To maintain continuity in the series of tutorials, we we use the PEST-dataset prepared in the "obs and weigths" tutorial. Run the next cell to copy fthe necessary files across. Note that if you will need to run the previous notebooks in the correct order beforehand.

Specify the path to the PEST dataset template folder. Recall that we will prepare our PEST dataset files in this folder, keeping them separate from the original model files. Then copy across pre-prepared model and PEST files:

In [None]:
# specify the temporary working folder
t_d = os.path.join('freyberg6_template')
if os.path.exists(t_d):
    shutil.rmtree(t_d)

org_t_d = os.path.join("..","part2_8_opt","freyberg6_template")
if not os.path.exists(org_t_d):
    raise Exception("you need to run the '/part2_8_opt/freyberg_opt_1.ipynb' notebook")

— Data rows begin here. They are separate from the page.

(** * Strategy-optimization report: a shallow embedding of
    [GET /optimize/:userId] (src/routes/sync.ts, second module) and of
    the aggregation pipeline it hands to the trade store.

    Number model.  What the trade store computes -- counters, the win
    rate, the mean outcome -- is modelled by exact rationals [Q]: every
    finite BSON double is a rational, and the server's arithmetic is
    not part of this repository.  What the handler itself computes,
    the correlation of lines 349-370, is computed in binary64 as
    JavaScript does, with the kernel's primitive floats: sums,
    products, differences, the square root and the quotient round to
    nearest (ties to even) and yield infinities and NaN where IEEE 754
    says so. *)

From Stdlib Require Import List String Ascii Bool Arith ZArith Lia.
From Stdlib Require Import QArith Qabs Lqa.
From Stdlib Require Floats.
From Stdlib Require Import Sorting.Sorted Permutation.
Import ListNotations.

Local Close Scope Q_scope.
Local Open Scope nat_scope.
Local Open Scope string_scope.
Local Open Scope list_scope.

(** ** Values of the trade store *)

(** An [ObjectId] is kept as its 24-digit hexadecimal string; a [Date]
    as milliseconds since the epoch. *)
Definition ObjectId := string.
Definition Date := Z.

(** [ITrade] of src/models/Trade.ts.  The schema declares [riskLevel] as
    one of the three enumerated strings; the pipeline nevertheless
    provides for any other or absent value ([default: 2]), and the
    handler types it [... | string], so the field is an optional
    arbitrary string here ([None] is a missing or null field). *)
Record TradeDoc := mkTrade {
  userId : ObjectId;
  strategyId : string;
  tradeDate : Date;
  riskLevel : option string;
  outcome : Q;
  win : bool
}.
Arguments mkTrade userId%_string strategyId%_string tradeDate%_Z
  riskLevel outcome%_Q win%_bool.

(** ** Evaluation of aggregation expressions

    An aggregation expression either yields a value or aborts the whole
    pipeline with a server-side error. *)

Inductive MongoError := DivideByZero | SwitchNoMatch.

Inductive Eval (A : Type) : Type :=
| Ok (a : A)
| Fault (e : MongoError).
Arguments Ok {A} a.
Arguments Fault {A} e.

Definition bindE {A B} (m : Eval A) (k : A -> Eval B) : Eval B :=
  match m with
  | Ok a => k a
  | Fault e => Fault e
  end.

Declare Scope eval_scope.
Delimit Scope eval_scope with eval.
Notation "x <- m ;; k" := (bindE m (fun x => k))
  (at level 61, m at next level, right associativity) : eval_scope.

(** A stage that evaluates an expression on every document. *)
Fixpoint mapE {A B} (f : A -> Eval B) (l : list A) : Eval (list B) :=
  match l with
  | [] => Ok []
  | a :: r =>
      (b <- f a ;; bs <- mapE f r ;; Ok (b :: bs))%eval
  end.

(** [$eq] on a field that may be missing and a string literal. *)
Definition mongo_eq (field : option string) (lit : string) : bool :=
  match field with
  | Some s => String.eqb s lit
  | None => false
  end.

(** [$switch]: the first branch whose case holds; the default when none
    does; an error when none does and no default was given. *)
Fixpoint mongo_switch {A} (branches : list (bool * A)) (default : option A)
  : Eval A :=
  match branches with
  | [] => match default with
          | Some d => Ok d
          | None => Fault SwitchNoMatch
          end
  | (c, v) :: rest => if c then Ok v else mongo_switch rest default
  end.

(** [$divide]: an error on a zero divisor. *)
Definition mongo_divide (a b : Q) : Eval Q :=
  if Qeq_bool b 0 then Fault DivideByZero else Ok (a / b)%Q.

(** [$cond: [c, t, e]] evaluates only the selected branch. *)
Definition mongo_cond {A} (c : bool) (t e : Eval A) : Eval A :=
  if c then t else e.

(** ** Stage 2: [$project] with the risk score *)

Definition riskScore (lvl : option string) : Eval Z :=
  mongo_switch
    [ (mongo_eq lvl "low", 1%Z);
      (mongo_eq lvl "medium", 2%Z);
      (mongo_eq lvl "high", 3%Z) ]
    (Some 2%Z).

Record Projected := mkProjected {
  p_strategyId : string;
  p_riskLevel : option string;
  p_outcome : Q;
  p_win : bool;
  p_tradeDate : Date;
  p_riskScore : Z
}.

Definition project_trade (t : TradeDoc) : Eval Projected :=
  (rs <- riskScore (riskLevel t) ;;
   Ok {| p_strategyId := strategyId t;
         p_riskLevel := riskLevel t;
         p_outcome := outcome t;
         p_win := win t;
         p_tradeDate := tradeDate t;
         p_riskScore := rs |})%eval.

(** ** [$group]

    Groups are kept in an association list in the order in which their
    keys are first met; every accumulator starts from [zero] and is
    advanced by [step] on each document of the group, so a group exists
    only once a document carries its key. *)
Section Group.
Context {K D V : Type}.
Variable eqb : K -> K -> bool.
Variable key : D -> K.
Variable zero : V.
Variable step : V -> D -> V.

Fixpoint upsert (d : D) (gs : list (K * V)) : list (K * V) :=
  match gs with
  | [] => [(key d, step zero d)]
  | (k, v) :: rest =>
      if eqb k (key d) then (k, step v d) :: rest
      else (k, v) :: upsert d rest
  end.

Definition group_from (gs : list (K * V)) (docs : list D) : list (K * V) :=
  fold_left (fun acc d => upsert d acc) docs gs.

Definition group (docs : list D) : list (K * V) := group_from [] docs.

Fixpoint lookup (k : K) (gs : list (K * V)) : option V :=
  match gs with
  | [] => None
  | (k', v) :: rest => if eqb k' k then Some v else lookup k rest
  end.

shutil.copytree(org_t_d,t_d)

In [None]:
pst_path = os.path.join(t_d, 'freyberg_mf6.pst')

### Inspect the PEST Dataset

OK. We can now get started.

Load the PEST control file as a `Pst` object. We are going to use the PEST control file that was created in the "pstfrom pest setup" tutorial. This control file has observations with weights equal to the inverse of measurement noise (**not** weighted for visibility!).

In [None]:
pst = pyemu.Pst(pst_path)

### Run PESTPP-MOU

`PESTPP-MOU` implements a constrained multiple and single objective "global" optimization using evolutionary algorithms.  Additional terminology alert!


 - "individual": an optimization problem candidate solution. So just a decision variable vector - one value for each decision variable
 - "population":  well, a collection of individuals
 - "generation": a complete cycle of the evolutionary algorithm (think "iteration"), which involves generating a new, "child" population by combining parents, evaluting the children's fitness (running the population thru the model), and the (natural) selection, where the "best" individuals from the parent and child population are keep.  No doubt "best" is where things get complicated...
 - "generator":  the algorithmic process to generate a child population.  Differential evolution is the default in PESTPP-MOU but there are others
 - "selector": the algorithmic process to pick the best individuals in the population to move to the next generation.  For single objective formulations, this is trivial. For multiobjective formulations, selection is also complex.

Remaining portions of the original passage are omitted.